ACTION ITEM -
Return, word for word, only the lines of the data below that lie between the line with "destruct (_ &&" and the line with "rewrite Hrep; unfold", those two lines included.

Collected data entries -
Lemma accounted_stop K s r s' :
  indexed s -> extra_tcp s = None ->
  same_queue s s' -> tcb_wait_tab s' = tcb_wait_tab s -> requests s' = requests s ->
  List.filter (of_tracee K (popen_pid s)) (report r) = [] -> accounted K s r s'.
Proof.
  intros Hidx Hex Hs Ht Hr Hrep. split.
  - split; [by eapply indexed_queue|]. destruct Hs as (_ & -> & _). congruence.
  - exists []. rewrite Hr, app_nil_r. split; [done|]. cbn [reports].
    rewrite app_nil_r, List.filter_app, Hrep, app_nil_r. f_equal.
    apply events_queued; [by apply same_queue_queued|done..|]. by destruct Hs as (_ & -> & _).
Qed.

(** A report handled in the run from [s] to [s1], then a wait with reply [r']. *)
Lemma accounted_next K s r s1 r' s2 s' h :
  requests s1 = requests s ++ h -> reports h = [] -> popen_pid s1 = popen_pid s ->
  List.filter (of_tracee K (popen_pid s)) (events s1)
  = List.filter (of_tracee K (popen_pid s)) (events s ++ report r) ->
  ask (Wait4 true) s1 = Done r' s2 -> accounted K s2 r' s' -> accounted K s r s'.
Proof.
  intros Er Eh Ep Ev Ha [Hcol (h2 & Er2 & Ev2)]. split; [done|].
  unfold ask in Ha. destruct (answer _ _) as [rr k]. injection Ha as -> <-. simpl in Er2, Ev2.
  exists (h ++ [(Wait4 true, r')] ++ h2). rewrite Er2, Er, <- !app_assoc. split; [done|].
  rewrite !reports_app, Eh. cbn [app reports]. rewrite app_nil_r.
  rewrite <- Ep. rewrite Ev2. change (events (set_requests _ _)) with (events s1).
  rewrite (app_assoc (events s)), List.filter_app, !List.filter_app. rewrite Ep. f_equal.
  by rewrite Ev, List.filter_app.
Qed.

Lemma elem_pids q s : q <> 0 -> q ∈ pids s <-> exists k, pid (tcb_at s k) = q.
Proof.
  intros Hq. rewrite list_elem_of_lookup. split.
  - intros [k Hk]. exists k. by rewrite tcb_at_pid, Hk.
  - intros [k Hk]. exists k. rewrite tcb_at_pid in Hk. destruct (pids s !! k); simpl in Hk; congruence.
Qed.

Lemma known_maybe_allocate p x s r s' q :
  maybe_allocate_tcb p x s = Done r s' -> q ∈ pids s -> q <> 0 -> q ∈ pids s'.
Proof.
  unfold maybe_allocate_tcb. intros H Hin Hq.
  destruct (negb (WIFSTOPPED x)); [|destruct followfork].
  - core_of H. by destruct H as (-> & _).
  - run_step H H1. run_step H H2. injection H as _ <-. core_of H2. destruct H2 as (-> & _).
    apply alloctcb_others in H1 as [_ Hk]. apply elem_pids in Hin as [k E]; [|done].
    apply elem_pids; [done|]. exists k. rewrite Hk; congruence.
  - core_of H. by destruct H as (-> & _).
Qed.

Lemma unknown_end p x s s' :
  maybe_allocate_tcb p x s = Done None s' -> followfork = true -> WIFSTOPPED x = false.
Proof.
  unfold maybe_allocate_tcb. intros H Hff. destruct (WIFSTOPPED x); [|done]. rewrite Hff in H.
  cbn [negb] in H. run_step H H1. run_step H H2. done.
Qed.

Lemma lookup_report r s known s1 tcp s2 :
  pid2tcb (rc r) s = Done known s1 ->
  (match known with Some i => mret (Some i) | None => maybe_allocate_tcb (rc r) (wstatus r) end) s1
  = Done tcp s2 ->
  inv s -> indexed s -> extra_tcp s = None -> 0 < rc r ->
  inv s2 /\ indexed s2 /\ extra_tcp s2 = None /\ pending_tcps s2 = pending_tcps s /\ calm s s2
  /\ events s2 = events s /\ (forall q, q ∈ pids s -> q <> 0 -> q ∈ pids s2)
  /\ match tcp with
     | Some i => pids s2 !! i = Some (rc r)
     | None => (rc r ∉ pids s) /\ (followfork = true -> WIFSTOPPED (wstatus r) = false)
     end.
Proof.
  intros Hk Ht Hinv Hidx Hex Hp. pose proof (calm_pid2tcb _ _ _ _ Hk) as Hcalm1.
  pose proof Hk as Hk'. queue_of Hk'. apply pid2tcb_done in Hk as (Hc & _ & Hk).
  assert (Hi1 : inv s1) by by eapply inv_core. assert (Hd1 : indexed s1) by by eapply indexed_queue.
  destruct Hc as (Ep & _ & Eq & Ee). rewrite Hex in Ee.
  assert (Ev1 : events s1 = events s).
  { apply events_queued; [by apply same_queue_queued|apply Hcalm1|done..]. }
  destruct known as [i|].
  - injection Ht as <- <-. rewrite Ep. destruct Hk as [_ Hk]. do 6 (split; [done|]). by split.
  - assert (Hnew : rc r ∉ pids s) by (destruct Hk; [lia|done]).
    pose proof (calm_maybe_allocate _ _ _ _ _ Ht) as Hcalm2.
    pose proof (queued_maybe_allocate _ _ _ _ _ Ht Hi1) as Hq2.
    pose proof Ht as Ht'. apply inv_maybe_allocate in Ht' as (Hi2 & Ex & Hx); [|done..|by rewrite Ep].
    rewrite Ee in Ex.
    assert (Ev2 : events s2 = events s1) by (apply events_queued; [done|apply Hcalm2|done..]).
    split; [done|]. split; [by eapply indexed_queued|]. split; [done|].
    split; [destruct Hq2 as [-> _]; done|]. split; [by eapply frame_trans|].
    split; [congruence|]. split.
    + intros q Hq Hq0. eapply known_maybe_allocate; [exact Ht| |done]. by rewrite Ep.
    + destruct tcp as [i|]; [done|]. split; [done|]. by eapply unknown_end.
Qed.

Lemma wait_loop_events K n r nohang pos s b s' :
  wait_loop n r nohang pos s = Done b s' -> inv s -> indexed s -> extra_tcp s = None ->
  pos = length (pending_tcps s) -> followfork = true ->
  (forall p, K p = true -> p ∈ pids s /\ p <> 0) -> accounted K s r s'.
Proof.
  revert r nohang pos s. induction n as [|n IH]; intros r nohang pos s H Hinv Hidx Hex Hpos Hff HK; [done|].
  assert (Hgo : forall s1 pos r' s2, inv s1 -> indexed s1 -> extra_tcp s1 = None ->
    pos = length (pending_tcps s1) -> (forall p, K p = true -> p ∈ pids s1 /\ p <> 0) ->
    ask (Wait4 true) s1 = Done r' s2 -> wait_loop n r' true pos s2 = Done b s' -> accounted K s2 r' s').
  { intros s1 pos1 r' s2 Hi1 Hd1 He1 Hp1 HK1 Ha Hn. pose proof Ha as Ha'. core_of Ha. queue_of Ha'.
    assert (inv s2) by by eapply inv_core. destruct Ha as (Ep & _ & Eq & Ee).
    eapply IH; [exact Hn|done|by eapply indexed_queue|congruence|congruence|done|]. by rewrite Ep. }
  cbn [wait_loop] in H. run_get H. run_get H.
  destruct (Z.ltb_spec (rc r) 0) as [|Hrc].
  { assert (Hr : report r = []) by (unfold report; by replace (0 <? rc r) with false by lia).
    assert (s' = s) as ->.
    { destruct (errno r =? EINTR); [by injection H|]. destruct nohang; [by injection H|].
      destruct (_ && _); [by injection H|done]. }
    apply accounted_stop; try done. by rewrite Hr. }
  destruct (Z.eqb_spec (rc r) 0) as [E0|Hnz].
  { injection H as _ <-. apply accounted_stop; try done. unfold report. by rewrite E0. }
  assert (Hrep : report r = [(rc r, wstatus r)]).
  { unfold report. by replace (0 <? rc r) with true by lia. }
  destruct (Z.eqb_spec (rc r) (popen_pid s)) as [Ep|Hpop].
  { apply bind_Done in H as (u & s1 & Hm & H). injection H as _ <-.
    destruct (negb (WIFSTOPPED _)); injection Hm as _ <-; (apply accounted_stop; try done);
      rewrite Hrep; unfold of_tracee; cbn; by rewrite Ep, Z.eqb_refl. }
  apply bind_Done in H as (known & s1 & Hk & H). apply bind_Done in H as (tcp & s2 & Ht & H).
  destruct (lookup_report _ _ _ _ _ _ Hk Ht) as (Hi2 & Hd2 & He2 & Hp2 & Hcalm & Ev2 & Hin & Hx); try done; try lia.
  destruct Hcalm as (_ & Eo & h & Er & Eh).
  assert (HK2 : forall p, K p = true -> p ∈ pids s2 /\ p <> 0).
  { intros p Hp. destruct (HK p Hp). split; [by apply Hin|done]. }
  destruct tcp as [i|].
  - apply bind_Done in H as (u & s3 & Hst & H). apply bind_Done in H as (wd & s4 & Hcl & H).
    apply bind_Done in H as (u' & s5 & Hsd & H). apply bind_Done in H as (u'' & s6 & Hqe & H).
    destruct (record_event i r pos s2 u s3 wd s4 u' s5 u'' s6)
      as (Hi6 & Hcol & Hlen & Ev6 & Ep6 & Eo6 & h' & Er6 & Eh'); try done; try congruence.
    rewrite Er, <- app_assoc in Er6. run_get H. destruct (extra_tcp s6) eqn:E6.
    + injection H as _ <-. split; [done|]. exists (h ++ h').
      split; [done|]. rewrite reports_app, Eh, Eh', Hrep, Ev6, Ev2. done.
    + apply bind_Done in H as (r' & s7 & Ha & H).
      eapply accounted_next with (h := h ++ h') (s1 := s6); [done| |congruence| |exact Ha|].
      * by rewrite reports_app, Eh, Eh'.
      * by rewrite Ev6, Ev2, Hrep.
      * eapply (Hgo s6); [done|apply Hcol|done| |by rewrite Ep6|exact Ha|exact H]. by rewrite Hlen.
  - apply bind_Done in H as (r' & s7 & Ha & H). destruct Hx as [Hnew Hns].
    eapply accounted_next with (s1 := s2); [done|done|congruence| |exact Ha|].
    + rewrite Ev2, List.filter_app, Hrep. cbn. unfold of_tracee at 3. cbn. rewrite Hns by done.
      destruct (K (rc r)) eqn:EK; [by destruct (HK _ EK)|]. by rewrite andb_false_r, app_nil_r.
    + eapply (Hgo s2); [done..| |done|exact Ha|exact H]. congruence.
Qed.


End queue.

(** ** Restarting the tracee *)

Section restart.
Context {MA : Machine} {OP : Options} {SY : Syscalls}.
Variable before : bool.

(** No request was made, and tcbs changed in their output fields only. *)
Definition quiet (s s' : st) : Prop :=
  requests s' = requests s /\ kernel s' = kernel s /\ interrupted s' = interrupted s
  /\ map okey (tcbtab s') = map okey (tcbtab s).

#[export] Instance quiet_out : OutRel quiet.
Proof.
  split; [split|..]; try done.
  - intros s1 s2 s3. unfold quiet. intros (-> & -> & -> & ->) (-> & -> & -> & ->). done.
  - intros i f s Hf. unfold quiet. simpl. do 3 (split; [done|]). by apply map_alter.
Qed.

Lemma quiet_tcb s s' i : quiet s s' -> okey (tcb_at s' i) = okey (tcb_at s i).
Proof.
  intros (_ & _ & _ & E). unfold tcb_at. change (okey tcb0) with (okey tcb0).
  rewrite <- (map_nth okey (tcbtab s') tcb0), <- (map_nth okey (tcbtab s) tcb0), E. done.
Qed.

(** The current tracee does not change. *)
Definition same_current (s s' : st) : Prop := current_tcp s' = current_tcp s.
#[export] Instance same_current_step : StepRel same_current.
Proof. split; unfold same_current; congruence. Qed.

Ltac cur_frame_step :=
  first
    [ apply keeps_bind; [|intros ?] | apply keeps_ret | apply keeps_gets | apply keeps_die
    | apply keeps_when | (apply keeps_modify; intros ?; reflexivity)
    | match goal with |- keeps _ (match ?x with _ => _ end) => destruct x end
    | assumption ].
Ltac cur_frame := repeat cur_frame_step.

ANSWER AREA -
      destruct (_ && _); [by injection H|done]. }
    apply accounted_stop; try done. by rewrite Hr. }
  destruct (Z.eqb_spec (rc r) 0) as [E0|Hnz].
  { injection H as _ <-. apply accounted_stop; try done. unfold report. by rewrite E0. }
  assert (Hrep : report r = [(rc r, wstatus r)]).
  { unfold report. by replace (0 <? rc r) with true by lia. }
  destruct (Z.eqb_spec (rc r) (popen_pid s)) as [Ep|Hpop].
  { apply bind_Done in H as (u & s1 & Hm & H). injection H as _ <-.
    destruct (negb (WIFSTOPPED _)); injection Hm as _ <-; (apply accounted_stop; try done);
      rewrite Hrep; unfold of_tracee; cbn; by rewrite Ep, Z.eqb_refl. }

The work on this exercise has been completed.